35. 1. PM / Domains: Abstract genpd locking
2. PM / Domains: Support IRQ safe PM domains
3. PM / cpu_domains: Setup PM domains for CPUs/clusters
4. ARM: cpuidle: Add runtime PM support for CPUs
5. timer: Export next wake up of a CPU
6. PM / cpu_domains: Record CPUs that are part of the domain
7. PM / cpu_domains: Add PM Domain governor for CPUs
8. Documentation / cpu_domains: Describe CPU PM domains
setup and governor
9. drivers: firmware: psci: Allow OS Initiated suspend mode
10. ARM64: psci: Support cluster idle states for OS-Initiated
11. ARM64: dts: Add PSCI cpuidle support for MSM8916
12. ARM64: dts: Define CPU power domain for MSM8916
Documentation/power/cpu_domains.txt | 79 ++++++++
Documentation/power/devices.txt | 12 +-
arch/arm64/boot/dts/qcom/msm8916.dtsi | 49 +++++
arch/arm64/kernel/psci.c | 46 ++++-
drivers/base/power/Makefile | 1 +
drivers/base/power/cpu_domains.c | 365 ++++++++++++++++++++++++++++++++++
drivers/base/power/domain.c | 210 +++++++++++++++----
drivers/cpuidle/cpuidle-arm.c | 55 +++++
drivers/firmware/psci.c | 45 ++++-
include/linux/cpu_domains.h | 37 ++++
include/linux/pm_domain.h | 14 +-
include/linux/psci.h | 2 +
include/linux/tick.h | 10 +
include/uapi/linux/psci.h | 5 +
kernel/time/tick-sched.c | 13 ++
15 files changed, 896 insertions(+), 47 deletions(-)
create mode 100644 Documentation/power/cpu_domains.txt
create mode 100644 drivers/base/power/cpu_domains.c
create mode 100644 include/linux/cpu_domains.h
36. Description of Patches
● Patches [1, 2] - Genpd changes. Sets up Generic PM domains
to be called from cpuidle. Genpd uses mutexes for
synchronization. This has to be changed to spinlocks for
domains that may be called from IRQ safe contexts.
● Patch [3] - CPU PM domains. Parses DT and sets up PM
domains for CPUs and builds up the hierarchy of domains
and devices. These are bunch of helper functions.
● Patch [4] - ARM cpuidle driver. Enable ARM cpuidle driver to
call runtime PM. Even though this has been done for ARM,
there is nothing architecture specific about this. Currently, all
idle states other than ARM clock gating calls into runtime
PM. This could also be state specific i.e call into runtime PM
only after a certain state. The changes may be made part of
cpuidle framework, but needs discussion.
● Patches [5, 6, 7] - PM domain governor for CPUs.

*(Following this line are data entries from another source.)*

Lemma preserves_fused n e atom e' min greedy gc :
  wf_node uni gc n -> (0 <= min)%Z -> class_inv uni lb e -> e_unicode e = false ->
  fuseable_atom n e = Some (atom, e') ->
  class_inv uni lb (emit (Insn.Repeat atom min greedy false) e').
Proof.
  intros Hwf Hmin He Hu Hf. pose proof (ci_unicode _ _ _ He) as Hu'. assert (uni = false) as Hnu by congruence.
  destruct n as [|cp ic|da|set neg ic| | | | | |]; simpl in Hf; try done.
  - injection Hf as <- <-. by apply preserves_emit.
  - injection Hf as <- <-. by apply preserves_emit.
  - destruct Hwf as (Hs & Hw & Hic). rewrite Hs in Hf. injection Hf as <- <-.
    by apply (preserves_user set (fun c => Insn.Repeat (AtomClass c neg ic) min greedy false)).
Qed.

Lemma compile_preserves gc n :
  wf_node uni gc n -> (has_lookbehind n = true -> lb = true) -> preserves (compile n).
Proof.
  induction n as [|cp ic|da|s n ic|a|gs ic|l IH|l IH|n q IH|k n IH] using node_ind'; intros Hwf Hlb e He.
  - done.
  - apply preserves_emit; [|done]. split; [done|]. by split.
  - by apply preserves_emit.
  - destruct Hwf as (Hs & Hw & Hic). simpl. rewrite Hs. by apply preserves_class.
  - apply preserves_emit; [by destruct a|done].
  - by apply preserves_emit.
  - simpl in Hwf.
    assert (Hall : Forall (fun n => preserves (compile n) /\ forall cp, run_literal n = Some cp -> literal_unit cp) l).
    { apply Forall_forall. intros n Hn.
      assert (Hwn : wf_node uni gc n) by (eapply wf_nodes_In; [done|]; by apply list_elem_of_In).
      split.
      - apply (proj1 (Forall_forall _ _) IH n Hn); [done|].
        intros Hb. apply Hlb. simpl. apply existsb_exists. exists n. split; [by apply list_elem_of_In|done].
      - intros cp [-> Hp]%run_literal_inv. simpl in Hwn. split; [lia|done]. }
    rewrite compile_concat_eq. apply preserves_nodes; [constructor| |done]. destruct (backward e); [by apply Forall_rev|done].
  - destruct Hwf as [_ Hwf]. apply preserves_alternation; [|done]. apply Forall_forall. intros n Hn.
    apply (proj1 (Forall_forall _ _) IH n Hn).
    + eapply wf_nodes_In; [done|]. by apply list_elem_of_In.
    + intros Hb. apply Hlb. simpl. apply existsb_exists. exists n. split; [by apply list_elem_of_In|done].
  - destruct Hwf as (Hwf & Hmin & _). specialize (IH Hwf Hlb). simpl. unfold compile_repeat.
    set (mx := match qmax q with Some _ => _ | None => _ end). destruct (_ && consumes_input n); [by apply preserves_emit|].
    set (copies := Nat.iter _ _ e).
    assert (Hcopies : class_inv uni lb copies).
    { apply (preserves_iter _ (fun e => compile n (clear_captures (capture_indices n) e))); [|done].
      intros e' He'. by apply IH, preserves_clear. }
    assert (Hstar : forall c g gs, class_inv uni lb (compile_star c (compile n) g gs copies))
      by (intros; by apply preserves_star).
    destruct mx as [m|]; [by apply preserves_bounded|].
    destruct (e_unicode e) eqn:Eu; [done|]. destruct (fuseable_atom n e) as [[atom e']|] eqn:Ef; [|done].
    apply (preserves_fused n e atom e' _ _ gc Hwf); [unfold MAX_REPEAT; lia|done|done|done].
  - destruct Hwf as [Hwf _].
    assert (Hlb' : has_lookbehind n = true -> lb = true) by (intros Hb; apply Hlb; by destruct k).
    specialize (IH Hwf Hlb'). destruct k; simpl.
    + unfold compile_group. destruct (backward e); simpl; apply preserves_emit; try done;
        apply IH; by apply preserves_emit.
    + by apply IH.
    + by apply preserves_look.
    + apply preserves_look; [|done|done]. intros _. by apply Hlb.
Qed.

Lemma emit_root_inv gc gcount n :
  wf_node uni gc n -> (has_lookbehind n = true -> lb = true) -> class_inv uni lb (emit_root n gcount uni).
Proof.
  intros Hwf Hlb. apply preserves_emit; [done|]. eapply compile_preserves; [done|done|]. by split.
Qed.
End Invariant.
(* ===== verification/Correctness.v ===== *)
(** * An attempt returns the first path of the specification

    The statement that ties the engine together: for a well-formed pattern tree,
    [attempt] on the program [lower] builds from it returns the captures of the
    first way the reference semantics matches, or no match when there is none;
    and there is one number of backtrack points below which it stops with
    [StepLimitExceeded] and from which on it answers. *)

From Stdlib Require Import String.
From S2P Require Import Prelude Unicode Classes Program Parser Exec Backtrack Lower Spec Simulate Leaves Emit Loops Passes Possessive.

(** The state a match starts in. *)
Definition start_state (gc at_ : nat) : State := mkState at_ (replicate (S gc) None).

(** The slots of a result hold the captures of a state: group 0 from the start to
    the end of the match, the others as captured. *)
Definition slots_match (gc at_ : nat) (o : option Caps) (s : option State) : Prop :=
  match o, s with
  | None, None => True
  | Some c, Some st =>
      group_range c 0 = Some (at_, s_pos st) /\
      forall g, 1 <= g <= gc -> group_range c g = mjoin (s_caps st !! g)
  | _, _ => False
  end.

Section Top.
Context `{Icu}.
Variables (n : Node) (gc : nat) (nm : list (list Z)) (uni : bool).
Variables (pf : option Prefilter) (lead : bool).
Variable inp : Input.

Hypothesis Hunits : wf_units (units inp).
Hypothesis Hmode : code_point_mode inp = uni.
Hypothesis Hwf : wf_node uni gc n.
Hypothesis Hnd : NoDup (capture_indices n).

Local Abbreviation emitted := (emit_root n gc uni).
Definition passed : list ClassSet * list Insn :=
  fold_pass (if uni then fold_unicode_insn else fold_ascii_insn) (e_classes emitted) (e_insns emitted).

(** The program before possessification. *)
Definition unmarked : Program :=
  mkProgram passed.2 (map finalize_ascii passed.1) gc nm uni (next_mark emitted - 2 * (gc + 1)) pf lead.

Lemma emitted_inv : class_inv uni (has_lookbehind n) emitted.
Proof. by eapply emit_root_inv. Qed.

Lemma unmarked_realizes pc i :
  e_insns emitted !! pc = Some i ->
  exists i', insns unmarked !! pc = Some i' /\ realizes unmarked (e_classes emitted) i i'.
Proof.
  eapply (passes_realize uni _ emitted unmarked passed.1); [apply emitted_inv|done| |done].
  change (insns unmarked) with passed.2. exact (surjective_pairing passed).
Qed.

Local Abbreviation e0 := (mkEmitter [] [] (2 * (gc + 1)) uni false).

Lemma root_compiled :
  correct_at unmarked inp (e_insns emitted) (e_classes emitted) e0 (compile n) (paths inp uni n)
    (capture_indices n) (capture_indices n).
Proof. by apply (compile_correct unmarked inp _ _ Hunits Hmode unmarked_realizes). Qed.

Lemma root_seg : seg unmarked (e_insns emitted) (e_classes emitted) e0 (compile n e0).
Proof.
  destruct root_compiled as [Ha _]. pose proof (ag_marks _ _ _ Ha) as Hm. simpl in Hm. split.
  - intros pc Hpc. rewrite bool_decide_eq_false_2 by apply not_elem_of_nil.
    apply (ag_insns 0 (compile n e0)); [apply agree_emit|lia].
  - done.
  - simpl. lia.
  - unfold slot_count. simpl. unfold emit_root. simpl. lia.
  - by rewrite (ag_unicode _ _ _ Ha).
Qed.

Lemma initial_rel at_ : Rel unmarked (fun _ => None) (initial_caps unmarked at_) (start_state gc at_).
Proof.
  unfold initial_caps. split; simpl.
  - by rewrite length_insert, length_replicate.
  - by rewrite length_replicate.
  - intros g Hg. exists None, None, None. unfold slot_count. simpl.
    rewrite !list_lookup_insert_ne by lia. rewrite !lookup_replicate_2 by lia.
    destruct g as [|g]; [lia|]. simpl. by rewrite lookup_replicate_2 by lia.
Qed.

Lemma unmarked_runs at_ :
  at_ <= length (units inp) ->
  exists r d, bt unmarked inp false 0 at_ (initial_caps unmarked at_) r d /\
    slots_match gc at_ (snd <$> r) (head (paths inp uni n false (start_state gc at_))).
Proof.
  intros Hat. destruct root_compiled as [Ha HS]. specialize (HS root_seg).
  set (vm := initial_caps unmarked at_). set (st := start_state gc at_).
  set (RR := fun x (p : nat) c => slots_match gc at_ (Some c) (Some x)).
  assert (Hlen : 2 <= length vm).
  { unfold vm, initial_caps. rewrite length_insert, length_replicate. unfold slot_count. simpl. lia. }
  assert (Hr : runs unmarked inp RR false 0 (s_pos st) vm (first_some Some (paths inp uni n false st))).
  { apply (HS (fun _ => None) RR Some); [apply initial_rel| |done| |].
    - split; [done|]. simpl. constructor; [done|]. by apply Forall_replicate.
    - intros g Hg. apply list_elem_of_In in Hg.
      pose proof (proj1 (Forall_forall _ _) (capture_range uni gc n Hwf) g Hg) as Hr.
      destruct g as [|g]; [simpl in Hr; lia|]. simpl. apply lookup_replicate_2. simpl in Hr. lia.
    - intros x vm' _ Hrel Hsame. exists (Some (s_pos x, <[1 := Some (s_pos x)]> vm')), 0.
      pose proof (rel_len _ _ _ _ Hrel) as Hl'. unfold slot_count in Hl'. simpl in Hl'.
      split; [apply bt_match; [|lia]|].
      + apply (raw_plain unmarked _ _ unmarked_realizes); [|done]. apply lookup_emit.
      + split.
        * unfold group_range. rewrite list_lookup_insert_ne by done. simpl (2 * 0). simpl (0 + 1).
          rewrite list_lookup_insert_eq by lia. rewrite (Hsame 0) by lia.
          unfold vm, initial_caps. rewrite list_lookup_insert_eq by (rewrite length_replicate; unfold slot_count; simpl; lia).
          done.
        * intros g Hg. rewrite <- (rel_group_range unmarked _ _ _ g Hrel Hg).
          unfold group_range. rewrite !list_lookup_insert_ne by lia. done. }
  destruct Hr as (r & d & Hb & Hag). exists r, d. split; [exact Hb|].
  rewrite first_some_head in Hag. fold st.
  destruct (head (paths inp uni n false st)), r as [[p c]|]; done.
Qed.

(** ** Possessification on top *)

Lemma unmarked_allowed pc i :
  insns unmarked !! pc = Some i -> exists i0, e_insns emitted !! pc = Some i0 /\ i = baked i0.
Proof.
  destruct (passes_classes uni _ emitted emitted_inv) as (cls' & Hf & _).
  change (insns unmarked) with passed.2. unfold passed. rewrite Hf. cbn [snd].
  change (map baked (e_insns emitted)) with (baked <$> e_insns emitted).
  rewrite list_lookup_fmap. destruct (e_insns emitted !! pc) as [i0|]; simpl; [|done]. intros [= <-]. eauto.
Qed.

Lemma baked_shape i :
  match i with
  | Insn.Repeat _ mn g p => exists a, baked i = Insn.Repeat a mn g p
  | Insn.Look _ _ _ => baked i = i
  | _ => match baked i with Insn.Repeat _ _ _ _ | Insn.Look _ _ _ => False | _ => True end
  end.
Proof. destruct i as [|? ? []| | |[|? ? []|]| | | | | | | | | | | | | |]; try done; eexists; reflexivity. Qed.

Lemma unmarked_final :
  Forall (fun s => exists s0, s = finalize_ascii s0 /\ wf_set (code_points s0)) (classes unmarked).
Proof.
  destruct (passes_classes uni _ emitted emitted_inv) as (cls' & Hf & Hw & _).
  change (classes unmarked) with (map finalize_ascii passed.1). unfold passed. rewrite Hf. cbn [fst].
  apply Forall_map. eapply Forall_impl; [exact Hw|]. eauto.
Qed.

Lemma unmarked_forward pc neg behind entry :
  has_lookbehind n = false -> insns unmarked !! pc = Some (Insn.Look neg behind entry) -> behind = false.
Proof.
  intros Hlb Hi. destruct (unmarked_allowed _ _ Hi) as (i0 & Hi0 & Hb).
  pose proof (proj2 (ci_allowed _ _ _ emitted_inv pc i0 Hi0)) as Ha. pose proof (baked_shape i0) as Hs.
  destruct i0 as [| | | | | | | | | | | | | | | |neg0 behind0 entry0| |]; rewrite <- Hb in Hs; try done;
    [by destruct Hs|]. injection Hs as -> -> ->. rewrite Hlb in Ha.
  destruct behind0; [|done]. by discriminate (Ha eq_refl).
Qed.

Lemma unmarked_no_repeat pc a mn g p :
  uni = true -> insns unmarked !! pc = Some (Insn.Repeat a mn g p) -> False.
Proof.
  intros Hu Hi. destruct (unmarked_allowed _ _ Hi) as (i0 & Hi0 & Hb).
  pose proof (proj2 (ci_allowed _ _ _ emitted_inv pc i0 Hi0)) as Ha. pose proof (baked_shape i0) as Hs.
  destruct i0; rewrite <- Hb in Hs; try done. simpl in Ha. destruct Ha as (_ & Ha & _). congruence.
Qed.

Lemma mark_nothing :
  uni = true -> mark_possessive (insns unmarked) (classes unmarked) uni = insns unmarked.
Proof.
  intros Hu. apply list_eq. intros pc. unfold mark_possessive. rewrite list_lookup_imap.
  destruct (insns unmarked !! pc) as [i|] eqn:Ei; [|done]. simpl.
  destruct (is_possessifiable _ _ _ _ _) eqn:E; [|done].
  apply possessifiable_inv in E as (atom & mn & ->). by destruct (unmarked_no_repeat _ _ _ _ _ Hu Ei).
Qed.

Definition marked : Program :=
  mkProgram (mark_possessive (insns unmarked) (classes unmarked) uni) (classes unmarked) gc nm uni
    (next_mark emitted - 2 * (gc + 1)) pf lead.

Lemma marked_runs at_ :
  at_ <= length (units inp) -> uni = true \/ has_lookbehind n = false ->
  exists r d, bt marked inp false 0 at_ (initial_caps marked at_) r d /\
    slots_match gc at_ (snd <$> r) (head (paths inp uni n false (start_state gc at_))).
Proof.
  intros Hat Hsafe. destruct (unmarked_runs at_ Hat) as (r & d & Hb & Hs).
  assert (uni = true \/ uni = false /\ has_lookbehind n = false) as [Eu|[Eu Hlb]]
    by (destruct Hsafe; [auto|]; destruct (decide (uni = true)); [auto|]; right; split; [by apply not_true_is_false|done]).
  - exists r, d. split; [|done]. unfold marked. rewrite mark_nothing by done. exact Hb.
  - assert (Hm : code_point_mode inp = false) by congruence.
    destruct (proj1 (possessive_sim (insns unmarked) (classes unmarked) gc nm uni
      (next_mark emitted - 2 * (gc + 1)) pf pf lead lead inp Hunits Hm Eu unmarked_final
      (fun pc neg behind entry => unmarked_forward pc neg behind entry Hlb)) _ _ _ _ _ _ Hb eq_refl)
      as (d' & _ & Hb').
    by exists r, d'.
Qed.
End Top.

(** ** The theorem on lowered programs *)

Lemma lower_marked `{Icu} parsed flags :
  exists pf lead, lower parsed flags =
    marked (root parsed) (parsed_group_count parsed) (map (default []) (parsed_group_names parsed))
      (is_unicode_mode flags) pf lead.
Proof.
  unfold lower, marked, unmarked, passed. cbv zeta. destruct (fold_pass _ _ _) as [c i].
  eexists _, _. reflexivity.
Qed.

(** What the theorems ask of a parsed pattern: a well-formed tree whose groups
    are numbered once, and no lookbehind unless in Unicode mode. *)
Record sound_pattern (parsed : Parsed) (flags : Flags) : Prop := mkSound {
  sound_wf : wf_node (is_unicode_mode flags) (parsed_group_count parsed) (root parsed);
  sound_groups : NoDup (capture_indices (root parsed));
  sound_look : is_unicode_mode flags = true \/ has_lookbehind (root parsed) = false
}.

Lemma attempt_total `{Icu} parsed flags inp at_ :
  sound_pattern parsed flags -> wf_units (units inp) -> code_point_mode inp = is_unicode_mode flags ->
  at_ <= length (units inp) ->
  exists needed o,
    slots_match (parsed_group_count parsed) at_ o
      (head (paths inp (is_unicode_mode flags) (root parsed) false
               (start_state (parsed_group_count parsed) at_))) /\
    forall config, (step_bound config <= u64_max)%Z ->
      (Z.of_nat needed <= step_bound config ->
       settles (attempt (lower parsed flags) inp at_ config) (Ok o))%Z /\
      (0 <= step_bound config < u64_max -> step_bound config < Z.of_nat needed ->
       settles (attempt (lower parsed flags) inp at_ config) (Err StepLimitExceeded))%Z.
Proof.
  intros [Hwf Hnd Hsafe] Hu Hm Hat. destruct (lower_marked parsed flags) as (pf & lead & ->).
  destruct (marked_runs (root parsed) (parsed_group_count parsed)
    (map (default []) (parsed_group_names parsed)) (is_unicode_mode flags) pf lead inp Hu Hm Hwf Hnd at_ Hat Hsafe)
    as (r & d & Hb & Hs).
  exists (S d), (snd <$> r). split; [exact Hs|]. intros config Hc.
  by apply (attempt_sim _ _ _ config r d Hb).
Qed.

(** ** A concrete pattern: [/(a|ab)(c|bcd)/] *)

Definition demo_parsed : Parsed :=
  Eval vm_compute in
    match @parse ascii_icu (chars "(a|ab)(c|bcd)") flags_default with
    | Ok p => p
    | _ => mkParsed Node.Empty 0 []
    end.

Definition demo_text : list Z := Eval vm_compute in chars "xabcd".

Lemma demo_sound : sound_pattern demo_parsed flags_default.
Proof.
  split.
  - vm_compute. repeat split; try discriminate; lia.
  - apply (bool_decide_unpack _). vm_compute. exact I.
  - by right.
Qed.

Lemma demo_units : wf_units demo_text.
Proof. repeat constructor; vm_compute; done. Qed.

(** ** Properties *)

Introduces a new genpd governor that looks into the
per-CPU tick device to identify the next CPU wakeup and
determine the available sleep time for the domain. This
along with QoS is used to determine the best idle state for
the domain. A domains' wake up is determined by the first
CPU in that domain to wake up. A coherency level domain's
(parent of a domain containing CPU devices)
wake up is determined by the first CPU amongst all the
CPUs to wake up. Identifying the CPUs and their wakeups
are the part of these patches.
● Patches [9, 10] - ARM64 PSCI platform driver
ARM64 PSCI v1.0 specific. PSCI OS initiated mode. supports
powering off CPU clusters (caches etc, by configuring
separate power controllers). These patches
enable Linux to determine if the f/w supports this mode and
if so, uses CPU PM domain helper functions to create PM
domains and handles the power_on/power_off
callbacks. The resulting cluster state is passed as an
argument to the f/w along with the CPU state.